# New Halloween store



## 8 Nightmares (Oct 3, 2008)

2 weeks ago I was driving down the road when I saw" Halloween City " So I stopped in and was I surprised This store made spirit look like a 5&10. Better props, Party supplies, Better make up, Hard to find costumes. I think Spirit has just lost a shopper 
http://halloweencity.com/


----------



## cjbmaaaaaa (Sep 12, 2010)

We have 3 Halloween City's in our area and they are mainly a costume shop. They had some props but I found more at our Spirit stores. I did like the costume selection at Halloween city.


----------



## DarkLore (Jan 25, 2009)

cjbmaaaaaa said:


> We have 3 Halloween City's in our area and they are mainly a costume shop. They had some props but I found more at our Spirit stores. I did like the costume selection at Halloween city.


While Halloween City is mainly a costume shop, I agree that they make Spirit look really sad.


----------



## Slanks (Feb 21, 2009)

Halloween City is owned by Party City.


----------



## Otaku (Dec 3, 2004)

DarkLore said:


> While Halloween City is mainly a costume shop, I agree that they make Spirit look really sad.

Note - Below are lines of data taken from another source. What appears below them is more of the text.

(* ===== verification/Genesis.v ===== *)
(** * Genesis presets

    [runtime/src/genesis_config_presets.rs]: the genesis patch of a test network
    and the presets the runtime serves by name. *)
From S2P Require Import Prelude Frame Constants.

Local Open Scope Z_scope.

Definition PARACHAIN_ID : Z := 1000.

(** The development keyring, the XCM version, the JSON library and the names of
    the presets are polkadot-sdk's and serde's. *)
Class GenesisHost : Type := {
  Account : Type;
  AuraId : Type;
  Keyring : Type;
  Alice : Keyring;
  Bob : Keyring;
  well_known : list Keyring;
  to_account_id : Keyring -> Account;
  aura_public : Keyring -> AuraId;
  XCM_VERSION : Z;
  PresetId : Type;
  PresetId_eq :: EqDecision PresetId;
  DEV_RUNTIME_PRESET : PresetId;
  LOCAL_TESTNET_RUNTIME_PRESET : PresetId;
  Value : Type;
  Bytes : Type;
}.

(** The two preset names differ; the well-known keys are distinct accounts and
    include Alice and Bob. *)
Class GenesisHostOk `{GenesisHost} : Prop := {
  presets_differ : DEV_RUNTIME_PRESET <> LOCAL_TESTNET_RUNTIME_PRESET;
  well_known_nodup : NoDup (to_account_id <$> well_known);
  alice_well_known : Alice ∈ well_known;
  bob_well_known : Bob ∈ well_known;
  alice_is_not_bob : to_account_id Alice <> to_account_id Bob;
}.

Section genesis.
Context `{GenesisHost}.

Record SessionKeys : Type := { aura : AuraId }.

Definition template_session_keys (keys : AuraId) : SessionKeys := {| aura := keys |}.

Definition SAFE_XCM_VERSION : Z := XCM_VERSION.

(** The fields of [RuntimeGenesisConfig] that the patch sets. *)
Record GenesisPatch : Type := {
  balances : list (Account * Z);
  parachain_id : Z;
  invulnerables : list Account;
  candidacy_bond : Z;
  session_keys : list (Account * Account * SessionKeys);
  safe_xcm_version : option Z;
  sudo_key : option Account;
}.

Definition testnet_genesis (invs : list (Account * AuraId))
    (endowed_accounts : list Account) (root : Account) (id : Z) : GenesisPatch := {|
  balances := (fun k => (k, Z.shiftl 1 60)) <$> endowed_accounts;
  parachain_id := id;
  invulnerables := (fun '(acc, _) => acc) <$> invs;
  candidacy_bond := EXISTENTIAL_DEPOSIT * 16;
  session_keys := (fun '(acc, aura) => (acc, acc, template_session_keys aura)) <$> invs;
  safe_xcm_version := Some SAFE_XCM_VERSION;
  sudo_key := Some root;
|}.

Definition local_testnet_genesis : GenesisPatch :=
  testnet_genesis
    [(to_account_id Alice, aura_public Alice); (to_account_id Bob, aura_public Bob)]
    (to_account_id <$> well_known) (to_account_id Alice) PARACHAIN_ID.

Definition development_config_genesis : GenesisPatch :=
  testnet_genesis
    [(to_account_id Alice, aura_public Alice); (to_account_id Bob, aura_public Bob)]
    (to_account_id <$> well_known) (to_account_id Alice) PARACHAIN_ID.

(** [build_struct_json_patch!] and [serde_json::to_string] (into bytes). *)
Context (json_patch : GenesisPatch -> Value) (to_string : Value -> option Bytes).

Definition get_preset {W E} (id : PresetId) : M W E (option Bytes) :=
  let patch :=
    if decide (id = LOCAL_TESTNET_RUNTIME_PRESET) then Some (json_patch local_testnet_genesis)
    else if decide (id = DEV_RUNTIME_PRESET) then Some (json_patch development_config_genesis)
    else None in
  match patch with
  | None => mret None
  | Some patch => bytes ← expect (to_string patch); mret (Some bytes)
  end.

Definition preset_names : list PresetId :=
  [DEV_RUNTIME_PRESET; LOCAL_TESTNET_RUNTIME_PRESET].
End genesis.

(** ** Facts *)
Section facts.
Context `{GenesisHostOk}.

(** What a genesis patch owes the pallets that read it at block zero. *)
Record genesis_ok (g : GenesisPatch) : Prop := {
  (* each collator has session keys, registered under its own account, and
     nobody else has *)
  keys_of_invulnerables : (fun k => k.1.1) <$> session_keys g = invulnerables g;
  validator_is_account : Forall (fun k => k.1.1 = k.1.2) (session_keys g);
  collators_distinct : NoDup (invulnerables g);
  collators_exist : invulnerables g <> [];
  (* every account is endowed once, above the existential deposit; a collator
     and the sudo account can pay the candidacy bond and stay alive *)
  endowed_once : NoDup (fst <$> balances g);
  endowed_alive : Forall (fun b => EXISTENTIAL_DEPOSIT <= b.2) (balances g);
  collators_solvent : forall a, a ∈ invulnerables g \/ sudo_key g = Some a ->
    exists b, (a, b) ∈ balances g /\ candidacy_bond g + EXISTENTIAL_DEPOSIT <= b;
}.

Lemma testnet_genesis_ok invs endowed root id :
  NoDup invs.*1 -> invs <> [] -> NoDup endowed -> root ∈ endowed -> invs.*1 ⊆ endowed ->
  genesis_ok (testnet_genesis invs endowed root id).
Proof.
  intros Hnd Hne Hen Hroot Hsub.
  assert (Hinv : (fun '(acc, _) => acc) <$> invs = invs.*1).
  { apply list_fmap_ext. by intros ? [] ?. }
  split; cbn -[Z.shiftl EXISTENTIAL_DEPOSIT].
  - rewrite <- list_fmap_compose. apply list_fmap_ext. by intros ? [] ?.
  - apply Forall_fmap, Forall_true. by intros [].
  - by rewrite Hinv.
  - by destruct invs.
  - rewrite <- list_fmap_compose. by rewrite list_fmap_id.
  - apply Forall_fmap, Forall_true. by intros a; vm_compute.
  - rewrite Hinv. intros a Ha. exists (Z.shiftl 1 60). split; [|by vm_compute].
    apply list_elem_of_fmap. exists a. split; [done|].
    destruct Ha as [Ha|[= ->]]; [by apply Hsub | done].
Qed.

Lemma development_ok : genesis_ok development_config_genesis.
Proof.
  apply testnet_genesis_ok; cbn; try done.
  all: try apply well_known_nodup; try by apply list_elem_of_fmap_2, alice_well_known.
  all: try (apply NoDup_cons; split; [rewrite list_elem_of_singleton; apply alice_is_not_bob
                                     | apply NoDup_singleton]).
  all: intros a; rewrite elem_of_cons, list_elem_of_singleton;
    intros [-> | ->]; apply list_elem_of_fmap_2; apply alice_well_known || apply bob_well_known.
Qed.

(** Both test networks start well-formed: two distinct collators with session
    keys under their own accounts and nobody else's, every endowment unique and
    above the existential deposit, and collators and sudo able to pay the
    candidacy bond. *)
Theorem presets_well_formed :
  genesis_ok local_testnet_genesis /\ genesis_ok development_config_genesis.
Proof. split; apply development_ok. Qed.

(** Sum of the endowments: the issuance pallet_balances starts with. *)
Definition issuance (g : GenesisPatch) : Z := foldr Z.add 0 (snd <$> balances g).

(** The genesis issuance is [2^60] per endowed account and fits the [u128]
    balance type for any list of fewer than [2^68] accounts. *)
Theorem issuance_fits invs endowed root id :
  Z.of_nat (length endowed) < 2 ^ 68 ->
  issuance (testnet_genesis invs endowed root id) = 2 ^ 60 * Z.of_nat (length endowed) /\
  fits 128 (issuance (testnet_genesis invs endowed root id)).
Proof.
  intros Hlen.
  assert (issuance (testnet_genesis invs endowed root id) = 2 ^ 60 * Z.of_nat (length endowed)) as ->.
  { unfold issuance. cbn -[Z.shiftl]. clear Hlen.
    induction endowed as [|a l IH]; [done|]. cbn -[Z.shiftl Z.of_nat Z.mul] in *.
    rewrite IH, Nat2Z.inj_succ. change (Z.shiftl 1 60) with (2 ^ 60). lia. }
  split; [done|]. unfold fits, umax. lia.
Qed.

Context (json_patch : GenesisPatch -> Value) (to_string : Value -> option Bytes).

(** The runtime serves exactly the presets it lists: a listed name gives the
    serialized genesis, any other name gives none, and with a serializer that
    does not fail no request panics. *)
Theorem preset_served_iff_listed {W E : Type} id (w : W) :
  (forall v, is_Some (to_string v)) ->
  exists r, get_preset (E := E) json_patch to_string id w = (Ok r, w) /\
    (is_Some r <-> id ∈ preset_names) /\
    (forall b, r = Some b -> to_string (json_patch development_config_genesis) = Some b).
Proof.
  intros Hser. unfold get_preset, preset_names.
  change local_testnet_genesis with development_config_genesis.
  destruct (Hser (json_patch development_config_genesis)) as [b Hb].
  repeat case_decide; subst; cbn; rewrite ?Hb; cbn; eexists; (split; [done|]);
    rewrite !elem_of_cons, elem_of_nil.
  - split; [split; [auto | eauto] | by intros ? [= ->]].
  - split; [split; [auto | eauto] | by intros ? [= ->]].
  - split; [|done]. split; [by intros [] | intros [?|[?|[]]]; done].
Qed.
End facts.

Agreed, DL. The HC store near me has way better stuff (and prices), including props, than Spirit. The manager of the nearby Spirit knows it, too. He got caught stealing the HC signs and replacing them with Spirit signs.


----------



## skeletonowl (Aug 8, 2006)

The Halloween City near me is amazing! A little more than half of it is costumes but they have a lot of cool props too. And the staff was really nice to me! Nobody seems to carry just a printed skeletonsuit anymore


----------



## remylass (Sep 18, 2008)

We have had Halloween USA stores in our area for a couple of years now. This year, Halloween City popped up instead. It used to be USA, but was purchased. I liked USA better, but it is close to the same. USA just seemed to have more non-costumey things.


----------



## Jaybo (Mar 2, 2009)

That's funny that Party City owns Halloween City. The Halloween City here is across the road from our Party City and is seriously bad. 90% costumes, and most of those are all the "Sexy" outfits for girls. Party City had a much better selection.

Spirit is better, but that's like saying which rotten apple tastes the best. Does it really matter? They're both rotten.

Also, what's with all of the props shrinking in size?


----------



## DarkLore (Jan 25, 2009)

Jaybo said:


> ...Also, what's with all of the props shrinking in size?


I noticed that too Jaybo. Props are getting smaller and the quality is getting worse. I'd be embarassed to have to sell most of that stuff.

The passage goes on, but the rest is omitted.